### EXERCISE BRIEF:
The answer is to be one number: the count of lines in this listing that have the string "read".

——————————

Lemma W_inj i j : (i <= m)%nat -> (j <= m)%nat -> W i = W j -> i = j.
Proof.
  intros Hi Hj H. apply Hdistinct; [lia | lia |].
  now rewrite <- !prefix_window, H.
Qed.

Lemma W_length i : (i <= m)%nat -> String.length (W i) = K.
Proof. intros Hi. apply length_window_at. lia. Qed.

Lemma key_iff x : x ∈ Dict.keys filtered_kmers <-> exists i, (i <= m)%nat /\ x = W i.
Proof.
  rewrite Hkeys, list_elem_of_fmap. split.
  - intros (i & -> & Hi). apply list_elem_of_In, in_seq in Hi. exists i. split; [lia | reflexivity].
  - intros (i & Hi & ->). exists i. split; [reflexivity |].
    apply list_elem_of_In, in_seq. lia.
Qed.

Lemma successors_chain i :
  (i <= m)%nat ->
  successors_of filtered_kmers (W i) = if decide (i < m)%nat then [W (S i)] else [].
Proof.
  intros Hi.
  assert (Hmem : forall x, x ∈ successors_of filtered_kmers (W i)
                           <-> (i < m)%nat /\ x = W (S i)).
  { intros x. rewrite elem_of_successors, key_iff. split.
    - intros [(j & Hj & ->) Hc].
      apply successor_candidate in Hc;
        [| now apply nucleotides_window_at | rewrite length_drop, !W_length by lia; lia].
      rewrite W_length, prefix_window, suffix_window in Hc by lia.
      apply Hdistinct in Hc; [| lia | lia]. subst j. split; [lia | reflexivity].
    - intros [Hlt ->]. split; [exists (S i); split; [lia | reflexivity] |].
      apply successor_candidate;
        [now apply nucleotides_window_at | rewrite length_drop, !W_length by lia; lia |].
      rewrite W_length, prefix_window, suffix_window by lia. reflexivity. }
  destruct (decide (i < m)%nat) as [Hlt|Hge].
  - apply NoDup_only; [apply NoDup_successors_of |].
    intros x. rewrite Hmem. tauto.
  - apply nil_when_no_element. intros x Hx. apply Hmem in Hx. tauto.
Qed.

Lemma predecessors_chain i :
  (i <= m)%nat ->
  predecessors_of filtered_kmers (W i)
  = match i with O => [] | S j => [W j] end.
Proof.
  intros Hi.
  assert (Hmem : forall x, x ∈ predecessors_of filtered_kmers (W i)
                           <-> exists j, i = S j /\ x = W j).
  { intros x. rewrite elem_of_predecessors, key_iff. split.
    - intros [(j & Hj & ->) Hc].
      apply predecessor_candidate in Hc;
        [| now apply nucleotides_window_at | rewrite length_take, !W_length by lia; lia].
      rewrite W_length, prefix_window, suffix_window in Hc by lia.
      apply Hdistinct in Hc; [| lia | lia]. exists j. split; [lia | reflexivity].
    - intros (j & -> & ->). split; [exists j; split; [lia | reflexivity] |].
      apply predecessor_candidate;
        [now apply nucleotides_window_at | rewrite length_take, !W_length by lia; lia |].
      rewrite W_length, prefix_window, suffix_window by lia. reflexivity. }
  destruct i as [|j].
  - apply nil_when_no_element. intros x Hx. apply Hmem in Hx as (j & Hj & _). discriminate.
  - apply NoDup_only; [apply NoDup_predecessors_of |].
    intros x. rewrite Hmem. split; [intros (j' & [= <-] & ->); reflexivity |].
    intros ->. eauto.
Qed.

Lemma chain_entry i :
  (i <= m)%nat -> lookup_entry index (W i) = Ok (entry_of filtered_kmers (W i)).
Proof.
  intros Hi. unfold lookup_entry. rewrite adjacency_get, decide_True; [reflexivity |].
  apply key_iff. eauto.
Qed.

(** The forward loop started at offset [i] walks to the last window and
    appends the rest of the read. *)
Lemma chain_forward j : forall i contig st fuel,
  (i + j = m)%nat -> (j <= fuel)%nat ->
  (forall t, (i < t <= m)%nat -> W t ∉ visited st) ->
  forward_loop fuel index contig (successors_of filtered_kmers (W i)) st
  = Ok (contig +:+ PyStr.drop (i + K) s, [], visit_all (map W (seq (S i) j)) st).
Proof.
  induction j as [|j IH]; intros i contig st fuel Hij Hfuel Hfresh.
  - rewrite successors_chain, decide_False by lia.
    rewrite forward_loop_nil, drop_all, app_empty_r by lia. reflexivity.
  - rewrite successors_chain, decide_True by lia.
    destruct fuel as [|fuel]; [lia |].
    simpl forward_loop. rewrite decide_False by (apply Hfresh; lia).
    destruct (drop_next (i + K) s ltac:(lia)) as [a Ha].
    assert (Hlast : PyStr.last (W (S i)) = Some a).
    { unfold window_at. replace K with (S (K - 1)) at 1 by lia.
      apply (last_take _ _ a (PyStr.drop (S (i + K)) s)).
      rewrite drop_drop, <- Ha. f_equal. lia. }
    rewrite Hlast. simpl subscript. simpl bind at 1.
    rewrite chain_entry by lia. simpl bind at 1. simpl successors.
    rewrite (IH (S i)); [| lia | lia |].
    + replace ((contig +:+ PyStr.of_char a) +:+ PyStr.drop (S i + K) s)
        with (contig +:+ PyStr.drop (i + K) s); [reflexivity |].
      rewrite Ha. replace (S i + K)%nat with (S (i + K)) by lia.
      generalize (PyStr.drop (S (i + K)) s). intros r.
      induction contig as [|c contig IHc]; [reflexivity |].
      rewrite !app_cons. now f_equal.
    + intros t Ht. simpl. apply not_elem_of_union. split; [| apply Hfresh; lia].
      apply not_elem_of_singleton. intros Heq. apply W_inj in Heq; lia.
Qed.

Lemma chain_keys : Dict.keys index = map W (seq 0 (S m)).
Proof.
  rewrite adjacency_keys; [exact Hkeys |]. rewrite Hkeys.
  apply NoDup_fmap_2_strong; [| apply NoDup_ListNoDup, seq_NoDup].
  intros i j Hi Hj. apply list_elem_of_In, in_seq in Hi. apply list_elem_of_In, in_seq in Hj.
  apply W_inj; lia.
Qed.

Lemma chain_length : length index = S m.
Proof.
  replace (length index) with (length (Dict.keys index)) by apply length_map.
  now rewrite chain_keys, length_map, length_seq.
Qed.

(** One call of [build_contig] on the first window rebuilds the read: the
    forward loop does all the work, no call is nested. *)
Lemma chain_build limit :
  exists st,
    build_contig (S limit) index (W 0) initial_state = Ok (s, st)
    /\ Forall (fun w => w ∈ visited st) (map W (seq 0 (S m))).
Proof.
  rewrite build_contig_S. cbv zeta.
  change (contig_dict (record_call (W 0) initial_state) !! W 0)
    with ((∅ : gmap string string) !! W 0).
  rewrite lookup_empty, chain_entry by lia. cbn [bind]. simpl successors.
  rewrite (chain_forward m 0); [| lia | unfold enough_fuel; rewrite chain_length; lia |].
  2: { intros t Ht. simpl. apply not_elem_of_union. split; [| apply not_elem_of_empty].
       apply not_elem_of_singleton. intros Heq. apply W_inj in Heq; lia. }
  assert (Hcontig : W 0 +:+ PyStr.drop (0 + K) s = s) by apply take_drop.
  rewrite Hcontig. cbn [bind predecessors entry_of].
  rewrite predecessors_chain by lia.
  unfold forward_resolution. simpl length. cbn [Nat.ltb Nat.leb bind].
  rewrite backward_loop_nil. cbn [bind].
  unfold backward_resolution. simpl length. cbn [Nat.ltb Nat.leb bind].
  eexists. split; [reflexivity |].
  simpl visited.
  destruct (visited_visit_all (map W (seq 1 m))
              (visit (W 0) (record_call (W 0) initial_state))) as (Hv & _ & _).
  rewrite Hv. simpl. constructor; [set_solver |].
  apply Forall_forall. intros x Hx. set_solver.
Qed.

——————————

### REPLY TO THE EXERCISE:
2